Artificial Neural Network (ANN)

Artificial Neural Networks (ANN) are one of the main tools used in machine learning. As the “neural” part of their name suggests, they are brain-inspired systems which are intended to replicate the way that we humans learn. Neural networks consist of input and output layers, as well as (in most cases) a hidden layer consisting of units that transform the input into something that the output layer can use. They are excellent tools for finding patterns which are far too complex or numerous for a human programmer to extract and teach the machine to recognize.[1]

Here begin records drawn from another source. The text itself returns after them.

Lemma byte_of_mod v a : v mod 256 = byte.unsigned a -> byte.of_Z v = a.
Proof.
  intros Ha. apply byte.unsigned_inj. rewrite byte.unsigned_of_Z. unfold byte.wrap. exact Ha.
Qed.

Lemma unsigned_range (a : byte) : 0 <= byte.unsigned a < 256.
Proof. pose proof (byte.unsigned_range a). lia. Qed.

(** Linear arithmetic with divisions by constants. *)
Ltac lia_div := Z.div_mod_to_equations; lia.

(** What is encoded, is decoded; the length of the input decides the shape of the last group. *)
Lemma base64_roundtrip s : base64Decode (base64Encode s) = Ok s.
Proof.
  unfold base64Decode.
  assert (exists l, sextets (base64Encode s) = Some l /\ quanta l = Some s) as (l & -> & ->); [|done].
  remember (length s) as n eqn:En. revert s En. induction (lt_wf n) as [n _ IH]. intros s ->.
  destruct s as [|a [|b [|c s]]].
  - by exists [].
  - pose proof (unsigned_range a). cbn [base64Encode]. eexists. rewrite !sextets_cons by lia_div. split; [reflexivity|].
    cbn [quanta]. do 2 f_equal. apply byte_of_mod. lia_div.
  - pose proof (unsigned_range a). pose proof (unsigned_range b). cbn [base64Encode]. eexists.
    rewrite !sextets_cons by lia_div. split; [reflexivity|]. cbn [quanta]. do 2 f_equal; [|f_equal]; apply byte_of_mod; lia_div.
  - pose proof (unsigned_range a). pose proof (unsigned_range b). pose proof (unsigned_range c).
    destruct (IH (length s) ltac:(simpl; lia) s eq_refl) as (l & H1' & H2').
    cbn [base64Encode app]. rewrite !sextets_cons by lia_div. rewrite H1'. eexists. split; [reflexivity|].
    cbn [option_map quanta]. rewrite H2'. cbn [app]. do 2 f_equal; [|f_equal; [|f_equal]]; apply byte_of_mod; lia_div.
Qed.

(** ** Runs of zeros *)

(** What is left of a byte string, of which [run] zeros have been read: every run
    of zeros is counted modulo 256. *)
Fixpoint collapse (s : list byte) (run : nat) : list byte :=
  match s with
  | [] => replicate (run mod 256) Byte.x00
  | c :: s =>
      if Byte.eqb c Byte.x00 then collapse s (S run)
      else replicate (run mod 256) Byte.x00 ++ c :: collapse s 0
  end.

(** Every run of zeros is shorter than 256. *)
Fixpoint runs_fit (s : list byte) (run : nat) : bool :=
  match s with
  | [] => (run <? 256)%nat
  | c :: s => if Byte.eqb c Byte.x00 then runs_fit s (S run) else (run <? 256)%nat && runs_fit s 0
  end.

Lemma rleEncode_app s count r : rleEncode_loop s count r = r ++ rleEncode_loop s count [].
Proof.
  revert count r. induction s as [|c s IH]; intros count r; cbn [rleEncode_loop].
  - destruct (count >? 0); [done|by rewrite app_nil_r].
  - destruct (Byte.eqb c Byte.x00); [apply IH|].
    rewrite IH. symmetry. rewrite IH. destruct (count >? 0); by rewrite <- ?app_assoc.
Qed.

Lemma rleDecode_app s last r : rleDecode_loop s last r = r ++ rleDecode_loop s last [].
Proof.
  revert last r. induction s as [|c s IH]; intros last r; cbn [rleDecode_loop]; [done|].
  case_bool_decide; rewrite IH; symmetry; rewrite IH; by rewrite <- !app_assoc.
Qed.

Lemma join_replicate {A} (x : A) k : mjoin (replicate k [x]) = replicate k x.
Proof. induction k as [|k IH]; [done|]. simpl. f_equal. exact IH. Qed.

(** The decoder on the two kinds of groups that the encoder writes. *)
Lemma rleDecode_run n s : rleDecode_loop (Byte.x00 :: byte.of_Z n :: s) [] [] =
  replicate (Z.to_nat (byte.wrap n)) Byte.x00 ++ rleDecode_loop s [] [].
Proof.
  cbn [rleDecode_loop]. rewrite bool_decide_eq_false_2 by done. rewrite bool_decide_eq_true_2 by done.
  rewrite byte.unsigned_of_Z, rleDecode_app. by rewrite join_replicate.
Qed.

Lemma rleDecode_byte c s : c <> Byte.x00 -> rleDecode_loop (c :: s) [] [] = c :: rleDecode_loop s [] [].
Proof.
  intros Hc. cbn [rleDecode_loop]. rewrite bool_decide_eq_false_2 by done. cbn [app].
  destruct s as [|x s]; [done|]. cbn [rleDecode_loop]. rewrite !bool_decide_eq_false_2 by congruence.
  cbn [app]. by rewrite rleDecode_app.
Qed.

(** The group that stands for a run of [n] zeros. *)
Definition run_group (n : nat) : list byte :=
  if Z.of_nat n mod 256 >? 0 then [Byte.x00; byte.of_Z (Z.of_nat n mod 256)] else [].

Lemma rleDecode_group n r :
  rleDecode_loop (run_group n ++ r) [] [] = replicate (n mod 256) Byte.x00 ++ rleDecode_loop r [] [].
Proof.
  unfold run_group. rewrite <- (Nat2Z.id (n mod 256)), Nat2Z.inj_mod. change (Z.of_nat 256) with 256.
  pose proof (Z.mod_pos_bound (Z.of_nat n) 256 ltac:(lia)).
  rewrite Z.gtb_ltb. destruct (Z.ltb_spec 0 (Z.of_nat n mod 256)).
  - cbn [app]. rewrite rleDecode_run. unfold byte.wrap. by rewrite (Z.mod_small (_ mod 256)).
  - by replace (Z.of_nat n mod 256) with 0 by lia.
Qed.

Lemma rle_collapse_loop s n :
  rleDecode_loop (rleEncode_loop s (Z.of_nat n mod 256) []) [] [] = collapse s n.
Proof.
  revert n. induction s as [|c s IH]; intros n; cbn [rleEncode_loop collapse].
  - pose proof (rleDecode_group n []) as H. rewrite !app_nil_r in H. by unfold run_group in H; destruct (_ >? 0).
  - destruct (Byte.eqb c Byte.x00) eqn:Ec.
    + rewrite <- (IH (S n)). rewrite Zplus_mod_idemp_l. by rewrite Nat2Z.inj_succ.
    + apply Byte.eqb_false in Ec. rewrite rleEncode_app, <- app_assoc.
      pose proof (rleDecode_group n ([c] ++ rleEncode_loop s 0 [])) as H. unfold run_group in H.
      cbn [app] in H. rewrite rleDecode_byte in H by done. rewrite <- (IH 0%nat). by destruct (_ >? 0).
Qed.

Lemma collapse_fits s n : runs_fit s n = true -> collapse s n = replicate n Byte.x00 ++ s.
Proof.
  revert n. induction s as [|c s IH]; intros n; cbn [runs_fit collapse]; intros H.
  - apply Nat.ltb_lt in H. by rewrite Nat.mod_small, app_nil_r by done.
  - destruct (Byte.eqb c Byte.x00) eqn:Ec.
    + apply Byte.byte_dec_bl in Ec as ->. rewrite IH by done. rewrite replicate_S_end. by rewrite <- app_assoc.
    + apply andb_prop in H as [Hn Hs]. apply Nat.ltb_lt in Hn. rewrite Nat.mod_small by done. by rewrite (IH 0%nat Hs).
Qed.

Lemma collapse_length s n : (length (collapse s n) <= n + length s)%nat /\
  (runs_fit s n = false -> (length (collapse s n) < n + length s)%nat).
Proof.
  revert n. induction s as [|c s IH]; intros n; cbn [runs_fit collapse length];
    pose proof (Nat.Div0.mod_le n 256) as Hle; pose proof (Nat.mod_upper_bound n 256 ltac:(lia)) as Hub.
  - rewrite length_replicate. split; [lia|]. intros Hf. apply Nat.ltb_ge in Hf. lia.
  - destruct (Byte.eqb c Byte.x00).
    + destruct (IH (S n)) as [H1 H2]. split; [lia|]. intros Hf. specialize (H2 Hf). lia.
    + rewrite length_app, length_replicate. cbn [length]. destruct (IH 0%nat) as [H1 H2].
      split; [lia|]. intros Hf. apply andb_false_iff in Hf as [Hf|Hf]; [apply Nat.ltb_ge in Hf; lia|specialize (H2 Hf); lia].
Qed.

(** Shortening the runs of zeros is undone by the decoder exactly when every run is
    shorter than 256 bytes: the counter of the encoder is a byte, and a longer run
    comes back with its length modulo 256. *)
Theorem rle_roundtrip (s : list byte) :
  rleDecode (rleEncode s) = collapse s 0 /\ (rleDecode (rleEncode s) = s <-> runs_fit s 0 = true).
Proof.
  assert (rleDecode (rleEncode s) = collapse s 0) as E by apply (rle_collapse_loop s 0).
  split; [exact E|]. rewrite E. split; [|apply (collapse_fits s 0)].
  intros Hs. destruct (runs_fit s 0) eqn:Ef; [done|]. destruct (collapse_length s 0) as [_ Hl]. specialize (Hl Ef).
  rewrite Hs in Hl. lia.
Qed.

(** ** Round trip of a file identifier *)

(** The fields have the width that is written. *)
Definition source_ok (p : PhotoSizeSource) : Prop :=
  0 <= ps_Type p < lastPhotoSizeSourceType /\ int64 (VolumeID p) /\ int32 (LocalID p) /\ int64 (Secret p) /\
  uint32 (FileType p) /\ int32 (ThumbnailType p) /\ int64 (DialogID p) /\ int64 (DialogAccessHash p) /\
  int64 (StickerSetID p) /\ int64 (StickerSetAccessHash p) /\ int32 (StickerVersion p).

(** What the identifier keeps of a source: the fields that its type uses. *)
Definition stored_source (p : PhotoSizeSource) : PhotoSizeSource :=
  let t := ps_Type p in
  if t =? PhotoSizeSourceLegacy then mkSource t 0 0 (Secret p) [] 0 0 0 0 0 0 0
  else if t =? PhotoSizeSourceThumbnail then mkSource t 0 0 0 [] (FileType p) (ThumbnailType p) 0 0 0 0 0
  else if (t =? PhotoSizeSourceDialogPhotoBig) || (t =? PhotoSizeSourceDialogPhotoSmall) then
    mkSource t 0 0 0 [] 0 0 (DialogID p) (DialogAccessHash p) 0 0 0
  else if t =? PhotoSizeSourceStickerSetThumbnail then
    mkSource t 0 0 0 [] 0 0 0 0 (StickerSetID p) (StickerSetAccessHash p) 0
  else if t =? PhotoSizeSourceFullLegacy then mkSource t (VolumeID p) (LocalID p) (Secret p) [] 0 0 0 0 0 0 0
  else if (t =? PhotoSizeSourceDialogPhotoBigLegacy) || (t =? PhotoSizeSourceDialogPhotoSmallLegacy) then
    mkSource t (VolumeID p) (LocalID p) 0 [] 0 0 (DialogID p) (DialogAccessHash p) 0 0 0
  else if t =? PhotoSizeSourceStickerSetThumbnailLegacy then
    mkSource t (VolumeID p) (LocalID p) 0 [] 0 0 0 0 (StickerSetID p) (StickerSetAccessHash p) 0
  else mkSource t 0 0 0 [] 0 0 0 0 (StickerSetID p) (StickerSetAccessHash p) (StickerVersion p).

Lemma parses_pair {A B} (m : GoM Buffer A) (k : GoM Buffer B) bs bs' a b s1 s2 :
  parses m bs a -> parses k bs' b ->
  parses (let! x := wrapping s1 m in let! y := wrapping s2 k in ret (x, y)) (bs ++ bs') (a, b).
Proof.
  intros Hm Hk. eapply parses_bind; [by apply parses_wrapping|].
  eapply parses_bind_ret. by apply parses_wrapping.
Qed.

Lemma parses_Int_i32 v : int32 v -> parses Int (le_split 4 (u32 (i32 v))) v.
Proof. intros Hv. rewrite swrap_id by done. by apply parses_Int. Qed.

Lemma parses_Uint32_u32 v : uint32 v -> parses Uint32 (le_split 4 (u32 v)) v.
Proof. intros Hv. rewrite uwrap_id by done. by apply parses_Uint32. Qed.
#[local] Hint Resolve parses_Int_i32 parses_Uint32_u32 : bin.

Lemma decode_latest t bs src : 0 <= t < lastPhotoSizeSourceType -> parses (decode_body t 0 0) bs src ->
  parses (decode latestSubVersion) (le_split 4 (u32 (i32 t)) ++ bs) src.
Proof.
  unfold lastPhotoSizeSourceType. intros Ht Hb. unfold decode, decode_typed, lastPhotoSizeSourceType.
  change (latestSubVersion <? 32) with false. change (latestSubVersion >=? 4) with true. cbv iota.
  eapply parses_bind; [apply parses_wrapping, parses_Int_i32; unfold is_signed; lia|].
  replace ((t <? 0) || (t >=? 10)) with false by lia. cbn [andb].
  eapply (parses_bind_ret _ id). exact Hb.
Qed.

Lemma parses_readLocalIDVolumeID v l : int64 v -> int32 l ->
  parses readLocalIDVolumeID (le_split 8 (u64 v) ++ le_split 4 (u32 (i32 l))) (v, l).
Proof. intros. apply parses_pair; [by apply parses_Long|by apply parses_Int_i32]. Qed.
Lemma parses_readDialog d h : int64 d -> int64 h -> parses readDialog (le_split 8 (u64 d) ++ le_split 8 (u64 h)) (d, h).
Proof. intros. by apply parses_pair; apply parses_Long. Qed.
Lemma parses_readStickerSet d h : int64 d -> int64 h -> parses readStickerSet (le_split 8 (u64 d) ++ le_split 8 (u64 h)) (d, h).
Proof. intros. by apply parses_pair; apply parses_Long. Qed.
#[local] Hint Resolve parses_readLocalIDVolumeID parses_readDialog parses_readStickerSet : bin.

(** A field of two parts. *)
Lemma parses_bind_two {A B} (m : GoM Buffer A) (k : A -> GoM Buffer B) bs1 bs2 bs3 a b :
  parses m (bs1 ++ bs2) a -> parses (k a) bs3 b -> parses (bind m k) (bs1 ++ bs2 ++ bs3) b.
Proof. intros Hm Hk. rewrite app_assoc. by eapply parses_bind. Qed.

Ltac solve_source :=
  repeat first
    [ apply parses_ret
    | eapply parses_bind_two; [solve_field|]
    | eapply parses_bind; [solve_field|]
    | eapply parses_bind_last; [solve_field|] ].

Lemma source_roundtrip p b : source_ok p ->
  exists bs, encode p b = b ++ bs /\ parses (decode latestSubVersion) bs (stored_source p).
Proof.
  intros (Ht & Hv & Hl & Hs & Hf & Hth & Hd & Hda & Hss & Hsh & Hsv).
  destruct p as [t volume local secret size ftype thumb dialog dhash set shash version]. simpl in *.
  assert (t = 0 \/ t = 1 \/ t = 2 \/ t = 3 \/ t = 4 \/ t = 5 \/ t = 6 \/ t = 7 \/ t = 8 \/ t = 9) as Hcases
    by (unfold lastPhotoSizeSourceType in Ht; lia).
  unfold encode, stored_source, writeDialog, writeStickerSet, writeLocalIDVolumeID.
  unfold PutLong, PutInt, PutInt32, PutUint64, PutUint32. cbn [ps_Type].
  destruct_or! Hcases; subst t;
    (eexists; split; [cbn; rewrite <- ?app_assoc; reflexivity|]; apply decode_latest; [exact Ht|]; unfold decode_body; simpl; solve_source).
Qed.

Definition file_ok (f : FileID) : Prop :=
  0 <= f_Type f < lastType /\ uint32 (DC f) /\ int64 (f_ID f) /\ int64 (AccessHash f) /\
  zlen (FileReference f) <= maxLongStringLength /\ zlen (URL f) <= maxLongStringLength /\
  source_ok (f_PhotoSizeSource f).

(** What the identifier keeps of a file: of a file on the web only the address. *)
Definition stored (f : FileID) : FileID :=
  if bool_decide (URL f = [])
  then mkFileID (f_Type f) (DC f) (f_ID f) (AccessHash f) (FileReference f) []
         (if has_source (f_Type f) then stored_source (f_PhotoSizeSource f) else zero_source)
  else mkFileID (f_Type f) (DC f) 0 0 (FileReference f) (URL f) zero_source.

How Artificial Neural Network (ANN) Works

How do artificial neural networks work?[2]
Artificial neural networks use different layers of mathematical processing to make sense of the information it’s fed. Typically, an artificial neural network has anywhere from dozens to millions of artificial neurons—called units—arranged in a series of layers. The input layer receives various forms of information from the outside world. This is the data that the network aims to process or learn about. From the input unit, the data goes through one or more hidden units. The hidden unit’s job is to transform the input into something the output unit can use.

Artificial Neural Network
source: Analytics Vidya

The majority of neural networks are fully connected from one layer to another. These connections are weighted; the higher the number the greater influence one unit has on another, similar to a human brain. As the data goes through each unit the network is learning more about the data. On the other side of the network is the output units, and this is where the network responds to the data that it was given and processed.

Cognitive neuroscientists have learned a tremendous amount about the human brain since computer scientists first attempted the original artificial neural network. One of the things they learned is that different parts of the brain are responsible for processing different aspects of information and these parts are arranged hierarchically. So, input comes into the brain and each level of neurons provide insight and then the information gets passed on to the next, more senior level. That’s precisely the mechanism that ANNs are trying to replicate.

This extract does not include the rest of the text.